Lemma claim_in_flight instances s :
  s ∈ instances → claimsReplacement s = true → (Index s ∉ failedGangSurgeSources instances) →
  Index s ∈ migrationInFlightIndices instances ∪ updateSurgeInFlightIndices instances.
Proof.
  intros Hin Hc Hun. apply elem_of_union. unfold claimsReplacement in Hc.
  destruct (Operation s) as [op|] eqn:Eop; [|done].
  apply andb_true_iff in Hc as [Hs%bool_decide_eq_true Ht%orb_true_iff].
  rewrite !bool_decide_eq_true in Ht. destruct Ht as [Ht|Ht].
  - left. apply migrationInFlight_elem; [done|]. unfold migrationPinned, hasOperation. rewrite Eop.
    apply orb_true_iff. right. by apply bool_decide_eq_true.
  - right. apply updateSurgeInFlight_elem; [done|done|]. unfold claimOf. rewrite Eop. cbn.
    by rewrite decide_True.
Qed.

Lemma rowsByIndex_row instances s :
  NoDup (Index <$> instances) → s ∈ instances → rowsByIndex instances !! Index s = Some s.
Proof.
  intros Hnd. revert s. unfold rowsByIndex.
  apply (foldl_ind _ (λ pre (m : gmap Z InstanceStatus), ∀ s, s ∈ pre → m !! Index s = Some s)).
  { intros s Hs. by apply elem_of_nil in Hs. }
  intros pre x post m -> HQ s [Hs| ->]%elem_of_snoc; [|by rewrite lookup_insert_eq].
  rewrite lookup_insert_ne; [by apply HQ|]. intros E.
  rewrite fmap_app, fmap_cons in Hnd. apply NoDup_app in Hnd as (_ & H & _). apply (H (Index s)).
  - apply list_elem_of_fmap. eauto.
  - rewrite <-E. left.
Qed.

(** A failed gang source's replacement row, if there is one, is still its marker. *)
Lemma failedGangSurgeSources_marker instances i :
  i ∈ failedGangSurgeSources instances →
  ∃ s t, s ∈ instances ∧ Index s = i ∧ Operation s ≫= SurgeIndex = Some t ∧
    ∀ row, rowsByIndex instances !! t = Some row → gangSurgeTargetMarker row = true.
Proof.
  unfold failedGangSurgeSources. revert i.
  apply (foldl_invariant (λ out : gset Z, ∀ i, i ∈ out → ∃ s t, s ∈ instances ∧ Index s = i
    ∧ Operation s ≫= SurgeIndex = Some t ∧ ∀ row, rowsByIndex instances !! t = Some row → gangSurgeTargetMarker row = true)).
  { set_solver. }
  intros s out Hs HQ i. destruct (claimOf InstanceOperationUpdate s) as [t|] eqn:Et; [|apply HQ].
  assert (Operation s ≫= SurgeIndex = Some t) as Es.
  { unfold claimOf in Et. destruct (Operation s); cbn in *; [|done]. by destruct (decide _). }
  destruct (decide _); [|apply HQ]. destruct (rowsByIndex instances !! t) as [row|] eqn:Er.
  - destruct (gangSurgeTargetMarker row) eqn:Em; [|apply HQ].
    intros [->%elem_of_singleton|?]%elem_of_union; [|by apply HQ]. exists s, t. naive_solver.
  - intros [->%elem_of_singleton|?]%elem_of_union; [|by apply HQ]. exists s, t. naive_solver.
Qed.

(** With one row per index the reading never panics: a row the loop dereferences is
    the failed source itself. *)
Lemma followers_return instances :
  NoDup (Index <$> instances) → is_Some (failedGangSurgeFollowers instances).
Proof.
  intros Hnd. unfold failedGangSurgeFollowers. apply (foldl_invariant (λ o, is_Some o)); [by eexists|].
  intros x b Hx Hb. apply followRow_some; [done|].
  intros (s & t & Hs & E & Et & _)%failedGangSurgeSources_marker.
  assert (s = x) as -> by (by eapply NoDup_fmap_elem). by exists t.
Qed.

Lemma plan_returns instances n blocks cordoned :
  NoDup (Index <$> instances) → Z.of_nat (length instances) + Z.max 0 n < 2 ^ 30 →
  ∃ targetOf sourceOf out, failedGangSurgeFollowers instances = Some (targetOf, sourceOf) ∧
    instancePlanIndices instances n blocks cordoned = Some out.
Proof.
  intros Hnd Hb. destruct (followers_return instances Hnd) as [[targetOf sourceOf] Hf].
  destruct (plan_chosen instances n blocks cordoned _ _ Hf Hb) as (l & E & _). eauto 10.
Qed.

Section pairs.
Context (instances : list InstanceStatus) (n : Z) (blocks : list RetryBlock) (cordoned : gset Z).
Context (targetOf sourceOf : gmap Z Z) (out : list Z).
Hypothesis Hnd : NoDup (Index <$> instances).
Hypothesis Hbound : Z.of_nat (length instances) + Z.max 0 n < 2 ^ 30.
Hypothesis Hfollowers : failedGangSurgeFollowers instances = Some (targetOf, sourceOf).
Hypothesis Hout : instancePlanIndices instances n blocks cordoned = Some out.
Local Abbreviation sel := (readSelection instances n blocks cordoned targetOf sourceOf).
Local Abbreviation release := (releases (readRows instances blocks cordoned targetOf).1 (readClaims instances).1).

Lemma release_inv s t :
  s ∈ instances → release s = Some t →
  ∃ row, row ∈ instances ∧ Index row = t ∧ Operation s ≫= SurgeIndex = Some t
         ∧ replacementPromoted s row (Z.of_nat (length (claimants instances t))) = true.
Proof using.
  unfold releases. intros Hs. destruct (Operation s ≫= SurgeIndex) as [t'|] eqn:Et; [|done].
  cbn. destruct ((readRows instances blocks cordoned targetOf).1 !! t') as [row|] eqn:Er; [|done]. cbn.
  destruct (replacementPromoted _ _ _) eqn:Ep; [|done]. intros [= <-].
  apply rankRows_rows in Er as [??]. unfold readClaims in Ep.
  rewrite (proj1 (claimReplacements_spec _ _)) in Ep. eauto 10.
Qed.

Lemma release_handedOver s : s ∈ instances → is_Some (release s) ↔ handedOver instances s.
Proof using Hnd.
  intros Hs. split.
  - intros [t Ht]. destruct (release_inv s t Hs Ht) as (row & ? & <- & ? & ?). by exists row.
  - intros (row & Hrow & Et & Hp). unfold releases. rewrite Et. cbn. unfold readRows.
    rewrite rankRows_row by done. cbn. unfold readClaims. rewrite (proj1 (claimReplacements_spec _ _)), Hp. eauto.
Qed.

Lemma read_members i :
  i ∈ pairMembers sel ↔ i ∈ (readClaims instances).2 ∧
    ∀ s t, s ∈ instances → release s = Some t → i ≠ Index s ∧ i ≠ t.
Proof using.
  rewrite read_eta. cbn [pairMembers]. unfold readPairs.
  pose proof (releasePromotedSources_spec instances (readRows instances blocks cordoned targetOf).1 (readClaims instances).1
    (readClaims instances).2 (migrationSourceIndices instances ∪ updateSurgeSourceIndices instances)) as H.
  destruct (releasePromotedSources _ _ _ _ _) as [[??]?]. apply H.
Qed.

Lemma read_retiring i :
  i ∈ retiring sel ↔ ∃ s t, s ∈ instances ∧ release s = Some t ∧ Index s = i.
Proof using.
  rewrite read_eta. cbn [retiring]. unfold readPairs.
  pose proof (releasePromotedSources_spec instances (readRows instances blocks cordoned targetOf).1 (readClaims instances).1
    (readClaims instances).2 (migrationSourceIndices instances ∪ updateSurgeSourceIndices instances)) as H.
  destruct (releasePromotedSources _ _ _ _ _) as [[??]?]. apply H.
Qed.

Lemma member_in_plan s : s ∈ instances → Index s ∈ pairMembers sel → Index s ∈ out.
Proof using Hbound Hfollowers Hout.
  intros Hs Hm. eapply plan_elem; [done..|]. left. apply list_elem_of_filter. split; [done|].
  apply read_existing, list_elem_of_fmap. eauto.
Qed.

(** A source still moving is a pair member. *)
Lemma source_member s :
  s ∈ instances → claimsReplacement s = true → (Index s ∉ failedGangSurgeSources instances) →
  ¬ handedOver instances s → Index s ∈ pairMembers sel.
Proof using Hnd.
  intros Hs Hc Hf Hno. apply read_members. split.
  - apply claimReplacements_spec. left. by apply claim_in_flight.
  - intros s' t Hs' Ht. split.
    + intros E. assert (s = s') as <- by (by eapply NoDup_fmap_elem). apply Hno, release_handedOver; [done|by exists t].
    + intros <-. destruct (release_inv s' _ Hs' Ht) as (row & Hrow & E & _ & Hp).
      assert (row = s) as -> by (by eapply NoDup_fmap_elem).
      apply replacementPromoted_inv in Hp as (_ & Hop & _). apply claimsReplacement_index in Hc as [? Hc].
      by rewrite Hop in Hc.
Qed.

(** So is its replacement. *)
Lemma replacement_member s row :
  s ∈ instances → row ∈ instances → claimsReplacement s = true → (Index s ∉ failedGangSurgeSources instances) →
  ¬ handedOver instances s → Operation s ≫= SurgeIndex = Some (Index row) → ¬ handedOver instances row →
  Index row ∈ pairMembers sel.
Proof using Hnd.
  intros Hs Hrow Hc Hf Hno Et Hnor.
  assert (s ∈ claimants instances (Index row)) as Hcl by (by apply list_elem_of_filter).
  apply read_members. split; [apply claimReplacements_spec; right; eauto|]. intros s' t Hs' Ht. split.
  - intros E. assert (row = s') as <- by (by eapply NoDup_fmap_elem). apply Hnor, release_handedOver; [done|by exists t].
  - intros <-. destruct (release_inv s' _ Hs' Ht) as (row' & _ & _ & Et' & Hp).
    apply replacementPromoted_inv in Hp as (Hone & _ & Hc' & _).
    assert (s' ∈ claimants instances (Index row)) as Hcl' by (by apply list_elem_of_filter).
    destruct (claimants instances (Index row)) as [|x [|y l]]; cbn in Hone; [lia| |lia].
    apply list_elem_of_singleton in Hcl as ->, Hcl' as ->. apply Hno, release_handedOver; [done|by eexists].
Qed.

(** A source handed over is dropped. *)
Lemma handedOver_dropped s : s ∈ instances → handedOver instances s → Index s ∉ out.
Proof using Hnd Hbound Hfollowers Hout.
  intros Hs Hh. pose proof Hh as [t Ht]%release_handedOver; [|done].
  rewrite plan_elem_existing; [|done..|apply read_existing, list_elem_of_fmap; eauto].
  intros [Hk|[Hk|Hk]].
  - apply list_elem_of_filter in Hk as [Hk _]. apply read_members in Hk as [_ Hk].
    by destruct (Hk s t Hs Ht).
  - apply elem_of_take_in, byRank_elem in Hk as [(_ & Hk & _) _]. apply Hk, read_retiring. eauto.
  - apply list_elem_of_omap in Hk as (f & _ & Hk). rewrite read_eta in Hk. cbn [failedTargetOf] in Hk.
    apply (followers_read _ _ _ _ _ Hfollowers) in Hk as (_ & _ & row & Hrow & <- & Hf & Et).
    apply failedGangSurgeSources_marker in Hf as (row' & t' & Hrow' & E & Et' & Hm).
    assert (row' = row) as -> by (by eapply NoDup_fmap_elem). rewrite Et in Et'. injection Et' as <-.
    specialize (Hm s (rowsByIndex_row _ _ Hnd Hs)).
    destruct (release_inv s t Hs Ht) as (r' & _ & _ & _ & Hp).
    apply replacementPromoted_inv in Hp as (_ & _ & _ & Hp). congruence.
Qed.
Lemma claimsAs_det typ s t t' : claimsAs typ s t → claimsAs typ s t' → t = t'.
Proof using. rewrite !claimsAs_claimOf. congruence. Qed.

Definition failedClaim (t : Z) (s : InstanceStatus) : Prop := failedGang rows s ∧ claimsAs "Update" s t.

(** The maps after the rows [pre]. *)
Definition Following (pre : list InstanceStatus) (mk : gmap Z Z * gmap Z Z) : Prop :=
  (∀ s t, s ∈ rows → mk.1 !! Index s = Some t ↔ t ∈ existingInstanceIndices rows ∧ firstOf (failedClaim t) pre s) ∧
  (∀ t, is_Some (mk.2 !! t) ↔ t ∈ existingInstanceIndices rows ∧ ∃ s, s ∈ pre ∧ failedClaim t s).

(** A row that is the first to claim nothing leaves them. *)
Lemma Following_skip pre x mk :
  (∀ t, t ∈ existingInstanceIndices rows → failedClaim t x → ∃ s, s ∈ pre ∧ failedClaim t s) →
  Following pre mk → Following (pre ++ [x]) mk.
Proof using.
  intros Hx [HA HB]. split.
  - intros s t Hs. rewrite (HA s t Hs), firstOf_snoc. split; [tauto|].
    intros [Hp [?|(-> & Hc & Hall)]]; [done|]. exfalso. destruct (Hx t Hp Hc) as (s & Hin & Hs'). by apply (Hall s).
  - intros t. rewrite HB, exists_snoc. split; [tauto|]. intros [Hp [?|Hc]]; [done|]. split; [done|]. by apply Hx.
Qed.

Lemma Following_insert pre x t mk :
  x ∈ rows → t ∈ existingInstanceIndices rows → failedClaim t x → mk.2 !! t = None →
  Following pre mk → Following (pre ++ [x]) (<[Index x := t]> mk.1, <[t := Index x]> mk.2).
Proof using Hnd.
  intros Hx Hp Hc Hno [HA HB].
  assert (∀ s, s ∈ pre → ¬ failedClaim t s) as Hnone.
  { intros s Hs Hf. apply eq_None_not_Some in Hno. apply Hno, HB. eauto. }
  split; cbn [fst snd].
  - intros s u Hs. rewrite firstOf_snoc. destruct (decide (s = x)) as [->|Hne].
    + rewrite lookup_insert_eq. split.
      * intros [= <-]. split; [done|]. by right.
      * intros [_ [(k & _ & [_ Hu] & _)|(_ & [_ Hu] & _)]]; f_equal; apply (claimsAs_det "Update" x); (apply Hc || done).
    + rewrite lookup_insert_ne by (intros E; apply Hne; by eapply NoDup_fmap_elem). rewrite (HA s u Hs). naive_solver.
  - intros u. rewrite exists_snoc. destruct (decide (u = t)) as [->|Hne].
    + rewrite lookup_insert_eq. split; [intros _; tauto|by eauto].
    + rewrite lookup_insert_ne, HB by done. split; [tauto|]. intros [? [?|[_ Hu]]]; [tauto|]. exfalso. apply Hne.
      apply (claimsAs_det "Update" x); [done|apply Hc].
Qed.

Hypothesis Hfollowers : failedGangSurgeFollowers rows = Some (targetOf, sourceOf).

Lemma followers_following : Following rows (targetOf, sourceOf).
Proof using Hnd Hfollowers.
  cut (∀ mk, failedGangSurgeFollowers rows = Some mk → Following rows mk); [intros H; by apply H|].
  unfold failedGangSurgeFollowers.
  apply (foldl_ind _ (λ pre o, ∀ mk, o = Some mk → Following pre mk)).
  { intros mk [= <-]. split; intros; cbn [fst snd]; rewrite lookup_empty.
    - split; [done|]. by intros [_ (k & Hk & _)].
    - split; [by intros [? ?]|]. intros [_ (s & ?%elem_of_nil & _)]. done. }
  intros pre x post [[m k]|] E HQ mk; [|done]. specialize (HQ _ eq_refl). unfold followRow. cbn [mbind option_bind].
  assert (x ∈ rows) as Hx by (rewrite E; set_solver).
  destruct (decide (Index x ∉ _)) as [Hu|Hu%dec_stable].
  { intros [= <-]. apply Following_skip; [|done]. intros t _ [Hf _]. by apply failedGang_iff in Hf. }
  apply failedGang_iff in Hu; [|done..]. destruct (Operation x ≫= SurgeIndex) as [t|] eqn:Et; cbn [mbind option_bind]; [|done].
  pose proof (failedGang_claim x t Hu Et) as Hc.
  destruct (decide (t ∉ _)) as [Hp|Hp%dec_stable].
  { intros [= <-]. apply Following_skip; [|done]. intros u ? [_ Hc']. by rewrite (claimsAs_det _ _ _ _ Hc Hc') in Hp. }
  destruct (decide _) as [Hs|Hs%eq_None_not_Some]; intros [= <-].
  - apply Following_skip; [|done]. intros u _ [_ Hc']. rewrite <-(claimsAs_det _ _ _ _ Hc Hc'). by apply HQ in Hs as [_ ?].
  - by apply (Following_insert pre x t (m, k)).
Qed.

### Task directions
Only the lines from the beginning of the material through the line with "apply orb_true_iff. right." should appear in the answer, each copied exactly.

### Response to this exercise
Lemma claim_in_flight instances s :
  s ∈ instances → claimsReplacement s = true → (Index s ∉ failedGangSurgeSources instances) →
  Index s ∈ migrationInFlightIndices instances ∪ updateSurgeInFlightIndices instances.
Proof.
  intros Hin Hc Hun. apply elem_of_union. unfold claimsReplacement in Hc.
  destruct (Operation s) as [op|] eqn:Eop; [|done].
  apply andb_true_iff in Hc as [Hs%bool_decide_eq_true Ht%orb_true_iff].
  rewrite !bool_decide_eq_true in Ht. destruct Ht as [Ht|Ht].
  - left. apply migrationInFlight_elem; [done|]. unfold migrationPinned, hasOperation. rewrite Eop.
    apply orb_true_iff. right. by apply bool_decide_eq_true.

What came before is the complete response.